Langkah Menteri Badan Usaha Milik Negara Erick Thohir membubarkan perusahaan pelat merah yang merugi merupakan sebuah keniscayaan. Ketimbang terus-menerus menjadi beban, perusahaan tersebut memang sudah selayaknya disingkirkan. Namun penutupan perusahaan tersebut harus dibarengi dengan pembenahan tata kelola perusahaan di seluruh BUMN lainnya.
Beberapa hari lalu, Erick mengumumkan pembubaran tiga perusahaan yang sudah lama tak beroperasi, yakni PT Industri Gelas, PT Industri Sandang Nusantara, dan PT Kertas Kraft Aceh. Likuidasi akan berlanjut pada perusahaan negara lainnya, seperti Merpati Nusantara Airlines dan PT Istaka Karya. Keputusan tepat ini merupakan bagian dari ikhtiar pemerintah merampingkan badan usaha milik negara.
Akibat kerugian dan tumpukan utang, dividen dan manfaat BUMN bagi publik tak sebanding dengan kerepotan pemerintah mempertahankan dan mengelolanya. Pemerintah sempat memproyeksikan penerimaan dividen dari perusahaan pelat merah tahun ini sebesar Rp 26,13 triliun. Angka tersebut masih di bawah kucuran penyertaan modal negara tahun ini kepada sejumlah perusahaan pelat merah sebesar Rp 38,47 triliun.
Bukan rahasia lagi bila ketimpangan kinerja terjadi di antara sesama perusahaan negara. Dari sekian banyak perusahaan pelat merah, hanya segelintir yang benar-benar mencatatkan kinerja cemerlang. Sebagian besar bolak-balik menanggung kerugian. Menteri Keuangan Sri Mulyani pada akhir tahun lalu bahkan sempat mengungkapkan bahwa 68 persen BUMN penerima suntikan modal negara pada 2020 berpotensi bangkrut.

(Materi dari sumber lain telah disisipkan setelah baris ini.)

(* ===== verification/MailSystem.v ===== *)
(** The mail components together: what [mx::detail::smtp] hands to a server and
    [mx::pop3] gets back from it. *)

From S2P Require Import Prelude CLib EscapeString Settings Regex Base64 PTree Avbot MailFormat MailFacts Smtp SmtpFacts Pop3 Pop3Facts.

Lemma header_of_snoc k (h : headers) kv : fst kv <> k -> header_of k (h ++ [kv]) = header_of k h.
Proof.
  intros Hk. unfold header_of. induction h as [|x h IH]; cbn [app List.find].
  - now rewrite (proj2 (str_eqb_neq _ _) Hk).
  - now destruct (str_eqb (fst x) k).
Qed.

Section Delivery.
Context {B : Base64Iterators} {BL : Base64Laws B} {E : RegexEngine} {EL : RegexLaws E} {L : Locale}.

Definition delivered (h : headers) (s : cstring) : mailcontent :=
  MailContent (header_of ($"from") (map sent h)) (header_of ($"to") (map sent h)) [] ($"text/plain") (decoded_bytes s).

(** What [process_mail] makes of a mail that was written. *)
Lemma read_mail_run h s answer rest fuel :
  Forall header_ok h -> NoDup (map fst h) -> lf_free answer -> Forall (fun c => c <> ":"%char) answer -> answer <> [] -> mail_end rest -> s <> [] ->
  read_mail (S fuel) (answer ++ [LF] ++ mail_text h s ++ rest) = Ok (delivered h s).
Proof.
  intros Hh Hd Hlf Hcol Hne Hend Hs. unfold read_mail. rewrite read_run by (assumption || now left). cbn [mbind result_bind].
  destruct (written_headers h Hh) as (_ & _ & Hct & Hsub). unfold select_content, read_as. cbn [select_best m_header]. rewrite Hct.
  assert (forall t ct, perl_search charset_re (c_str ct) = None -> decode_content_charset t ct = Ok t) as Hdec.
  { intros t ct Hn. unfold decode_content_charset. now rewrite regex_search_perl, Hn. }
  rewrite (Hdec _ []) by reflexivity. cbn [mbind result_bind find_mimetype fst snd].
  rewrite (Hdec _ ($"text/plain")) by (vm_compute; reflexivity). cbn [mbind result_bind fst snd].
  rewrite Hsub, !header_of_snoc by discriminate. unfold delivered. destruct s; [contradiction|reflexivity].
Qed.

(** C7: a mail reaches its reader.  A mail with a text and with headers of
    one line each, none of them a subject, a content type or a transfer encoding, and
    one bare address at most in [from] and in [to], is sent by the SMTP client
    to a server that takes a recipient and whose answers arrive whole: the client
    ends with one call of the handler without an error, and the mail is the last it
    wrote.  When a POP3 server then lists this mail alone, answers LIST by a bare +OK line
    and sends the list in one read of its own, and hands out the mail as it was written, the POP3 client
    calls its handler once, with the addresses of the mail, each with a semicolon
    behind it, no subject, and the text as [base64_decode] leaves it. *)
Theorem mail_delivered (asserts : bool) (h : headers) (s : cstring) (o o' : smtp_object) (s0 : smtp) (v : server)
    (user passwd number len answer rest : cstring) (n : Z) (fuel : nat) :
  async_sendmail (Mail h false (inl s)) o = Some (o', s0) -> server_ok v -> existsb (takes v) (rcpts s0) = true ->
  Forall header_ok h -> NoDup (map fst h) -> Z.of_nat (length h) < 2 ^ 32 -> Z.of_nat (length s) < 2 ^ 32 -> s <> [] ->
  item_ok (number, len) -> lf_free answer -> Forall (fun c => c <> ":"%char) answer -> (exists c r, answer = c :: r /\ isspace c = true) ->
  (exists c r, rest = c :: r /\ isspace c = true) ->
  exists s1 data s2,
    smtp_run asserts (session_events v (rcpts s0)) s0 = Ok ((), s1) /\ smtp_at s1 = SmtpEnded /\ handler_calls s1 = [true]
    /\ last (wire s1) = Some (offers_tls v, data)
    /\ pop3_run (S fuel) (pop3_events rest [Pop3Mail number len (answer ++ [LF]) data (delivered h s) n]) (new_pop3 user passwd) = Ok ((), s2)
    /\ p_mails s2 = [delivered h s].
Proof.
  intros Hsend Hv Htake Hh Hd Hn Hl Hs Hi Hlf Hcol (c & r & -> & Hc) Hrest. pose proof (written_mail asserts h s Hh Hn Hl) as Hw.
  unfold async_sendmail in Hsend. destruct (List.find _ _) as [kv|]; [|discriminate]. injection Hsend as <- <-. cbn [rcpts] in *.
  destruct (smtp_session_run asserts (o_mailaddr o) (o_mailserver o) (o_AUTH o) _ _ 0 v Hv _ Htake Hw) as (s1 & Hrun & Hat & Hcall & Hwire).
  set (data := mail_text h s ++ crlf ++ $"." ++ crlf) in *.
  set (m := Pop3Mail number len ((c :: r) ++ [LF]) data (delivered h s) n).
  destruct (session_run user passwd (S fuel) rest [m]) as (s2 & Hpop & _ & Hmails & _); [exact Hrest| |].
  - constructor; [|constructor]. split; [exact Hi|now exists c, (r ++ [LF])|]. unfold m, data. cbn [pm_rest pm_text pm_content].
    rewrite <- app_assoc. apply read_mail_run; try assumption; [discriminate|now right].
  - exists s1, data, s2. repeat split; try assumption. rewrite Hwire, !last_app. reflexivity.
Qed.
End Delivery.

Lemma example_header_ok : header_ok ($"to", $"a@b.c").
Proof.
  split.
  - split; [split; [repeat constructor|discriminate]|repeat constructor|reflexivity|]. now exists ($"a@b.c"), ";"%char.
  - cbn. lia.
  - repeat constructor.
  - intros [Hk|[Hk|[Hk|[]]]]; discriminate Hk.
Qed.

Lemma mail_delivered_witness :
  exists s1 data s2,
    smtp_run true (session_events example_server [$"a@b.c"]) example_sending = Ok ((), s1) /\ smtp_at s1 = SmtpEnded /\ handler_calls s1 = [true]
    /\ last (wire s1) = Some (true, data)
    /\ pop3_run (L := example_locale) 1
         (pop3_events crlf [Pop3Mail ($"1") ($"70") ($" 70 octets" ++ crlf) data (MailContent [] ($"a@b.c;") [] ($"text/plain") ($"abc")) 1])
         (new_pop3 ($"you") ($"secret")) = Ok ((), s2)
    /\ p_mails s2 = [MailContent [] ($"a@b.c;") [] ($"text/plain") ($"abc")].
Proof.
  apply (mail_delivered (L := example_locale) true [($"to", $"a@b.c")] ($"abc") example_object (SmtpObject ($"me@b.c") ($"smtp.b.c") ($"AG1l") [$"a@b.c"])
           example_sending example_server ($"you") ($"secret") ($"1") ($"70") ($" 70 octets" ++ [CR]) crlf 1 0).
  - vm_compute. reflexivity.
  - exact example_server_ok.
  - reflexivity.
  - constructor; [exact example_header_ok|apply List.Forall_nil].
  - apply NoDup_singleton.
  - reflexivity.
  - reflexivity.
  - discriminate.
  - repeat split; try discriminate; repeat constructor.
  - repeat constructor.
  - repeat (constructor; [discriminate|]). constructor.
  - now exists " "%char, ($"70 octets" ++ [CR]).
  - now exists CR, [LF].
Defined.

Banyak perusahaan BUMN terjerumus dalam jebakan utang karena mesti mengerjakan proyek ambisius pemerintah. Padahal proyek penugasan itu banyak yang tak layak secara komersial. Studi kelayakan yang asal-asalan juga membuat biaya pembangunan meleset dari rencana awal.
Pemerintah sudah berkali-kali mengucurkan penyertaan modal negara, tapi hal itu tak kunjung menjadi solusi. Anggaran negara menguap begitu saja karena tersedot untuk gali lubang tutup utang serta menambal beban operasi—bukan untuk mendorong belanja modal atau pengeluaran lain yang sifatnya produktif. Dalam kasus kereta cepat Jakarta-Bandung, pemerintah harus ikut menalangi biaya proyek lewat APBN.
Lilitan utang dan kerugian perusahaan pelat merah itu mencerminkan lemahnya pengelolaan korporasi, dari permodalan, manajerial, operasional, hingga tujuan mulia keberadaan perusahaan milik negara itu sendiri, yakni sebagai lokomotif pertumbuhan. Di pasar yang semakin terbuka dan kompetitif, banyak BUMN justru megap-megap menghadapi persaingan. Salah satunya seperti yang dialami Garuda Indonesia.
Karena itu, sudah sepantasnya perusahaan negara yang merugi segera dilepas atau dibubarkan ketimbang menjadi beban berkepanjangan, sebelum semuanya terlambat. Kasus Merpati Airlines semestinya menjadi pelajaran. Setelah tidak mampu beroperasi, Merpati tak laku dijual karena tidak ada satu pun investor yang meliriknya.
Langkah Erick Thohir menyusun peta jalan perampingan BUMN sudah tepat. Dari 118 perusahaan pelat merah, kini tercatat ada 41 BUMN. Pemerintah berencana mendorong konsolidasi BUMN menjadi 37 perusahaan hingga 2024. Dengan cara ini, perusahaan bisa lebih lincah bergerak demi menggenjot kinerja.
Namun penutupan maupun perampingan perusahaan pelat merah saja tidaklah cukup. Semua jerih payah akan sia-sia bila BUMN tetap menjadi sapi perahan kepentingan politik para elite. Bukannya menjadi lokomotif pertumbuhan, BUMN menjadi beban karena turut menyuburkan korupsi dan iklim bisnis yang tak sehat. Banyak prinsip tata kelola perusahaan diabaikan.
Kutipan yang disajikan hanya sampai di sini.